Amending Minnesota birth certificates
One of the most important documents many people want to have list their correct sex is their birth record.
The Minnesota Department of Health (MDH) is responsible for making the corrections to birth records. MDH has an administrative process available for amending birth records, including items such as name and sex. Individuals seeking to change information listed on their record should download and complete the amendment-application form, enclose needed supporting documentation, and mail with the administrative fee to MDH (address on form).
To change the sex on one’s birth record, MDH requests that you enclose with your application an "ACT letter" from a doctor. With respect to changing the name on one’s birth record, under Minnesota law, a person who has changed their name by court order is entitled to an amended birth record, showing their new name, by enclosing a certified copy of the order. Requests to change information on minors’ birth records may be made by a parent or guardian. These options are available to anyone with a Minnesota birth record, regardless of where they currently live.
Minnesota residents born elsewhere should consult the requirements of their state of birth. For a summary of information about other states' requirements for amending birth records, click here. If a person’s state of birth requires a court order, the person may petition the court in their county of residence in Minnesota for an order directing the amendment of out-of-state records.

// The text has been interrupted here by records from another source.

Definition lifecycle_to_json (self : Lifecycle Entity Event Error) : Json :=
  match self with
  | Uninitialized => JString "Uninitialized"
  | Live entity => JObject [("Live", ser entity)]
  | Failed error last_valid_entity =>
      JObject [("Failed", JObject [("error", lifecycle_error_to_json error);
                                   ("last_valid_entity", default JNull (ser <$> last_valid_entity))])]
  end.

(** [fuel] bounds the nesting of [AlreadyFailed]; the depth of the document is
    enough. *)
Fixpoint lifecycle_error_of_json (fuel : nat) (j : Json) :
    option (LifecycleError Entity Event Error) :=
  match fuel with
  | 0 => None
  | S fuel =>
      '(v, content) ← enum_of j;
      if String.eqb v "EventCantOriginate" then
        fs ← content ≫= struct_of ["event"];
        match fs with [event] => EventCantOriginate <$> de event | _ => None end
      else if String.eqb v "UnexpectedEvent" then
        fs ← content ≫= struct_of ["entity"; "event"];
        match fs with
        | [entity; event] => entity ← de entity; event ← de event;
                             Some (UnexpectedEvent entity event)
        | _ => None
        end
      else if String.eqb v "AlreadyFailed" then
        fs ← content ≫= struct_of ["failure"; "event"];
        match fs with
        | [failure; event] => failure ← lifecycle_error_of_json fuel failure; event ← de event;
                              Some (AlreadyFailed failure event)
        | _ => None
        end
      else if String.eqb v "Apply" then Apply <$> (content ≫= de)
      else if String.eqb v "DispatchNotBuffered" then
        match content with Some JNull => Some (LcDispatchNotBuffered NotBuffered) | _ => None end
      else None
  end.

(** [Option<Box<Entity>>]: a missing field and [null] are [None]. *)
Definition option_field (k : string) (kvs : list (string * Json)) : option (option Entity) :=
  match filter (fun kv => kv.1 = k) kvs with
  | [] | [(_, JNull)] => Some None
  | [(_, v)] => Some <$> de v
  | _ => None
  end.

Definition lifecycle_of_json (j : Json) : option (Lifecycle Entity Event Error) :=
  '(v, content) ← enum_of j;
  if String.eqb v "Uninitialized" then
    if unit_variant content then Some Uninitialized else None
  else if String.eqb v "Live" then Live <$> (content ≫= de)
  else if String.eqb v "Failed" then
    match content with
    | Some (JObject kvs) =>
        error ← field "error" kvs ≫= lifecycle_error_of_json (S (depth j));
        last ← option_field "last_valid_entity" kvs;
        Some (Failed error last)
    | Some (JArray [error; last]) =>
        error ← lifecycle_error_of_json (S (depth j)) error;
        match last with
        | JNull => Some (Failed error None)
        | last => Failed error <$> (Some <$> de last)
        end
    | _ => None
    end
  else None.

#[global] Instance lifecycle_serde : Serde (Lifecycle Entity Event Error) := {|
  ser := lifecycle_to_json;
  de := lifecycle_of_json;
|}.

(** *** Round trip *)

Context (Pn : Entity -> Prop) (Pv : Event -> Prop) (Pr : Error -> Prop).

State district court judges in Minnesota have authority under Minnesota Statute 144.218 to order amendments to birth records if the judge finds that the information on the old record is "incomplete, inaccurate, or false." Though the statute is not specific on this point, many judges have used it as the basis for orders directed at authorities in other states. Many people have been able to demonstrate to judges' satisfaction that the sex information on their initial birth record is "incomplete, inaccurate, or false", by documenting through a letter from their doctor that they have experienced permanent, irreversible physical changes as part of their transition. Be aware that not all judges interpret the statute the same way. If you are going before before a judge, you should bring this document about Judicial Training on Birth Certificate Changes.
People considering petitioning a state district court judge for an order amending a birth record would be well-advised to consult an attorney in the drafting of sufficient petitions and proposed orders. For information on attorneys who may be able to assist contact the OutFront Minnesota Legal Program at email@example.com.
The ACT Letter
Currently, transgender Minnesotans seeking to correct the sex information listed on driver’s licenses/State ID cards, birth records, passports, immigration papers, or with Social Security may do so by submitting a letter from a doctor attesting to “appropriate clinical treatment” (“ACT”) for gender dysphoria. This approach is based on standards and recommendations of the World Professional Association for Transgender Health (WPATH), which is recognized as the authority in this field by the American Medical Association.

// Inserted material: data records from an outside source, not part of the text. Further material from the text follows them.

Definition with_snapshot (self : CommitRequest) (snapshot : SnapshotUpdate) :
    result EngineError CommitRequest :=
  match cr_events self with
  | [] => Err EmptySnapshotUpdate
  | _ => Ok (mkCommit (cr_stream self) (cr_expected_version self) (cr_events self)
               (Some snapshot) (cr_jobs self))
  end.

Definition with_jobs (self : CommitRequest) (jobs : list EnqueueRequest) : CommitRequest :=
  mkCommit (cr_stream self) (cr_expected_version self) (cr_events self) (cr_snapshot self) jobs.

Definition with_job (self : CommitRequest) (job : EnqueueRequest) : CommitRequest :=
  with_jobs self (cr_jobs self ++ [job]).

(** ** Validation *)

Definition validate_event_stream (stream : StreamIdentity) (events : list SerializedEvent) :
    result EngineError () :=
  match List.find (fun event => negb (matches stream event)) events with
  | None => Ok ()
  | Some event => Err (StreamIdentityMismatch stream (from_event event))
  end.

(** [expected.checked_add(index).and_then(|s| s.checked_add(1))]. *)
Definition sequence_at (expected index : Z) : option Z :=
  usize_checked_add expected index ≫= fun s => usize_checked_add s 1.

Fixpoint events_follow_from (expected index : Z) (events : list SerializedEvent) : bool :=
  match events with
  | [] => true
  | event :: events =>
      bool_decide (sequence_at expected index = Some (ev_sequence event)) &&
      events_follow_from expected (index + 1) events
  end.

Definition events_follow_version (events : list SerializedEvent) (expected : Z) : bool :=
  events_follow_from expected 0 events.

(** ** The opaque payload envelope *)

Definition ENGINE_PAYLOAD_PROVENANCE_KEY : string := "$event-sorcery-engine-owned".
Definition ENGINE_PAYLOAD_PROVENANCE : string := "opaque-v1".

(** [serde_json::to_value(EnginePayloadEnvelope { .. })], a [Value]. *)
Definition encode_opaque_payload (payload : list Z) : Json :=
  canon (JObject [("$event-sorcery-engine-payload",
                   JObject [("version", JInt 1); ("bytes", JArray (JInt <$> payload))])]).

Definition in_u8 (z : Z) : bool := ((0 <=? z) && (z <=? 255))%Z.

Definition decode_opaque_payload (payload : Json) : result EngineError (list Z) :=
  let envelope :=
    fs ← struct_of ["$event-sorcery-engine-payload"] payload;
    opaque ← head fs;
    fs ← struct_of ["version"; "bytes"] opaque;
    match fs with
    | [version; bytes] =>
        version ← as_int in_u8 version;
        bytes ← as_array bytes ≫= mapM (as_int in_u8);
        Some (version, bytes)
    | _ => None
    end in
  match envelope with
  | None => Err (EngJson Malformed)
  | Some (version, bytes) =>
      if (version =? 1)%Z then Ok bytes else Err (OpaquePayloadVersion version)
  end.

Definition engine_payload_metadata : Json :=
  JObject [(ENGINE_PAYLOAD_PROVENANCE_KEY, JString ENGINE_PAYLOAD_PROVENANCE)].

Definition reserves_engine_payload (metadata : Json) : bool :=
  match metadata with
  | JObject object => bool_decide (is_Some (assoc ENGINE_PAYLOAD_PROVENANCE_KEY object))
  | _ => false
  end.

Definition has_engine_payload_provenance (metadata : Json) : bool :=
  match metadata with
  | JObject object =>
      (length object =? 1)%nat &&
      match assoc ENGINE_PAYLOAD_PROVENANCE_KEY object with
      | Some (JString provenance) => String.eqb provenance ENGINE_PAYLOAD_PROVENANCE
      | _ => false
      end
  | _ => false
  end.

Definition byte_of_ascii (c : Ascii.ascii) : Z := Z.of_N (Ascii.N_of_ascii c).

Definition decode_opaque_event `{SerdeJson} (event : SerializedEvent) :
    result EngineError OpaqueStoredEvent :=
  payload ← (if has_engine_payload_provenance (ev_metadata event)
             then decode_opaque_payload (ev_payload event)
             else Ok (byte_of_ascii <$> String.list_ascii_of_string (to_string (ev_payload event))));
  mret (mkOpaqueStored (ev_sequence event) (ev_event_type event) (ev_event_version event) payload).

(** ** Engine operations *)

Section engine.
Context `{SerdeJson, Chrono, Ulid}.

Definition committed_version (stream : StreamIdentity) (db : Db) : Z :=
  Z.max (max_sequence (stream_rows (stream_type stream) (stream_id stream) db))
    (from_option snap_last_sequence 0%Z
       (db_snapshots db !! (stream_type stream, stream_id stream))).

Definition committed_stream_version (stream : StreamIdentity) : M EngineError Z :=
  version ← lift_err EngSql (query (committed_version stream));
  lift (map_err EngInteger (usize_try_from version)).

Definition current_version (stream : StreamIdentity) : M EngineError Z :=
  _ ← lift_err EngSql acquire;
  committed_stream_version stream.

(** [after_sequence.map(i64::try_from).transpose()?]. *)
Definition checkpoint (after_sequence : option Z) : result EngineError (option Z) :=
  match after_sequence with
  | None => Ok None
  | Some a => Some <$> map_err EngInteger (i64_try_from a)
  end.

Definition serialized_events (rows : list StoredEventRow) : result EngineError (list SerializedEvent) :=
  collect (fun row => map_err engine_error_of_row (serialized_event row)) rows.

Definition select_stream (stream : StreamIdentity) (bound : option Z) (db : Db) :
    list StoredEventRow :=
  select_events (stream_type stream) (stream_id stream) bound db.

Definition load_events_on (stream : StreamIdentity) (after_sequence : option Z) :
    M EngineError (list SerializedEvent) :=
  bound ← lift (checkpoint after_sequence);
  rows ← lift_err EngSql (query (select_stream stream bound));
  lift (serialized_events rows).

Definition load_events (stream : StreamIdentity) (after_sequence : option Z) :
    M EngineError (list SerializedEvent) :=
  _ ← lift_err EngSql acquire;
  load_events_on stream after_sequence.

(** [... LIMIT ?]: a [NonZeroUsize] limit that fits [i64] is not negative. *)
Definition select_page (stream : StreamIdentity) (bound : option Z) (limit : Z) (db : Db) :
    list StoredEventRow :=
  take (Z.to_nat limit) (select_stream stream bound db).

For these purposes, MDs or DOs (from any number of specialties as well as from general practitioners) qualify as licensed physicians. Statements from persons who are not licensed physicians, such as psychologists, physician assistants, nurse practitioners, social workers, health practitioners, or chiropractors, are generally not accepted.
The medical certification should include the following information:
● Physician’s full name;
● Medical license or certificate number;
● Issuing state, country, or other jurisdiction of medical license/certificate;
● Drug Enforcement Administration registration number assigned to the doctor or comparable foreign registration number, if applicable;
● Address and telephone number of the physician;
● Language stating that that the individual has had appropriate clinical treatment for gender transition to the new gender (male or female);
● Language stating that he/she has either treated the applicant in relation to the applicant’s change in gender OR has reviewed and evaluated the medical history of the applicant in relation to the applicant’s change in gender, AND that he/she has a doctor/patient relationship with the applicant
● Physician’s signature and date of signature
These guidelines adapted from memo issued by the US Customs and Immigration Service, provided by Immigration Equality.